Accordingly, by operation of the foregoing principles, the Company Debt
Securities and the Guarantees will effectively be subordinated to all
indebtedness and other liabilities, including trade accounts payable, of the
Company's subsidiaries. "Holder" means a person in whose name a Debt Security
is registered in the related Security Register.
 
  The CHL Debt Securities will constitute unsecured and unsubordinated
indebtedness of CHL and will rank pari passu in right of payment with CHL's
other unsecured and unsubordinated indebtedness. A substantial portion of the
assets of CHL may be pledged under various credit agreements among CHL and
various lending institutions.
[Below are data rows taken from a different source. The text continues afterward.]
(* ===== verification/TableSpec.v ===== *)
(** * A table as a map (specification of MemoryTable2)

    What a client of a table may rely on: by key, a list of rows in a fixed order, to which
    [insert] appends, whose fields [update] sets, which [remove] empties, and which a
    rollback resets to what it was at the savepoint.  The table refines this map, whatever
    the storage holds. *)
From stdpp Require Import sorting.
From S2P Require Import Prelude CommonData Crypto ABI Table TableProps TableFactory.
Local Open Scope Z_scope.

(** ** The specification *)

Definition rows := string → list Entry.
Definition set_rows (key : string) (l : list Entry) (s : rows) : rows := λ k, if String.eqb k key then l else s k.
(** The operations by key, as the contracts' state uses them. *)
Inductive key_op :=
| KSelect (key : string)
| KUpdate (key : string) (entry : Entry) (o : AccessOptions)
| KInsert (key : string) (entry : Entry) (o : AccessOptions)
| KRemove (key : string) (o : AccessOptions)
| KBack (sp : nat).
(** What an operation returns: rows, a count or code, an exception, nothing. *)
Inductive reply := Rows (l : list Entry) | Count (n : Z) | Thrown | Done.
Inductive same_reply : reply → reply → Prop :=
| SameRows l l' : Forall2 same l l' → same_reply (Rows l) (Rows l')
| SameCount n : same_reply (Count n) (Count n) | SameThrown : same_reply Thrown Thrown | SameDone : same_reply Done Done.

(** The specification keeps what the map was at every length of the log, newest first. *)
Abbreviation history := (list rows).
Section spec.
Context (info : TableInfo).
Definition allowed (o : AccessOptions) : bool :=
  negb (ao_check o) || match ti_authorizedAddress info with [] => true | l => bool_decide (ao_origin o ∈ l) end.
Definition fields_known (e : Entry) : bool := forallb (λ x, bool_decide (x.1 ∈ ti_fields info)) (fields_of e).
Definition set_row (e : Entry) : Entry → Entry := set_fields (filter (λ x, x.1 ≠ ID_FIELD ∧ x.1 ≠ ti_key info) (fields_of e)).
Definition now (h : history) : rows := default (λ _, []) (head h).
Definition spec_step (op : key_op) (h : history) : history * reply :=
  match op with
  | KSelect key => (h, Rows (now h key))
  | KUpdate key entry o =>
      if negb (allowed o) then (h, Count CODE_NO_AUTHORIZED) else if negb (fields_known entry) then (h, Thrown)
      else (set_rows key (set_row entry <$> now h key) (now h) :: h, Count (zlen (now h key)))
  | KInsert key entry o =>
      if negb (allowed o) then (h, Count CODE_NO_AUTHORIZED) else if negb (fields_known entry) then (h, Thrown)
      else (set_rows key (now h key ++ [setField (ti_key info) key entry]) (now h) :: h, Count 1)
  | KRemove key o =>
      if negb (allowed o) then (h, Count CODE_NO_AUTHORIZED) else (set_rows key [] (now h) :: h, Count (zlen (now h key)))
  | KBack sp => (drop (length h - 1 - sp) h, Done)
  end.
End spec.

(** ** The table with its log *)

Section table.
Context (version : Z) (db : string → list Entry).
Definition logged : Type := MemoryTable2 * list Change.
Definition back (sp : nat) (s : logged) : logged := (foldl (λ t ch, Table.rollback ch t) s.1 (reverse (drop sp s.2)), take sp s.2).
Definition table_step (op : key_op) (s : logged) : logged * reply :=
  let '(t, log) := s in
  match op with
  | KSelect key => let '(t', l) := selectNoLock version db key newCondition t in (t', log, Rows l.*2)
  | KUpdate key entry o =>
      match update version db key entry newCondition o t with Ok (t', chs, n) => (t', log ++ chs, Count n) | Throw _ => (s, Thrown) end
  | KInsert key entry o =>
      match insert key entry o t with Ok (t', chs, n) => (t', log ++ chs, Count n) | Throw _ => (s, Thrown) end
  | KRemove key o => let '(t', chs, n) := remove version db key newCondition o t in (t', log ++ chs, Count n)
  | KBack sp => (back sp s, Done)
  end.
Definition contents (t : MemoryTable2) : rows := λ key, select version db key newCondition t.
End table.

(** The replies to a sequence of operations. *)
Fixpoint replies {S} (step : key_op → S → S * reply) (ops : list key_op) (s : S) : list reply :=
  match ops with [] => [] | op :: ops => let '(s, r) := step op s in r :: replies step ops s end.
(** An entry to insert was made by [newEntry]. *)
Definition key_op_ok (op : key_op) : Prop :=
  match op with KInsert _ entry _ => en_id entry = 0 ∧ en_status entry = 0 ∧ en_deleted entry = false | _ => True end.

Section loops.
Context (version : Z) (recent : V2_5_0 <= version) (db : string → list Entry).
Abbreviation selection key t := (selectNoLock version db key newCondition t).2.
See Note D to the Company's Consolidated
Financial Statements incorporated by reference herein.
 
  Reference is made to the Prospectus Supplement and pricing supplement, if
any, relating to the particular series of Debt Securities offered thereby for a
description of the terms of such Debt Securities in respect of which this
Prospectus is being delivered, including, where applicable: (i) the title of
such Debt Securities; (ii) any limit on the aggregate principal amount of such
Debt Securities; (iii) the date or dates (or the method or methods, if any, by
which such date or dates shall be determined or extended) on which the
principal of such Debt Securities is payable; (iv) any places other than the
issuer's office or agency in The City of New York where such Debt Securities
shall be payable or surrendered for registration of transfer or exchange; (v)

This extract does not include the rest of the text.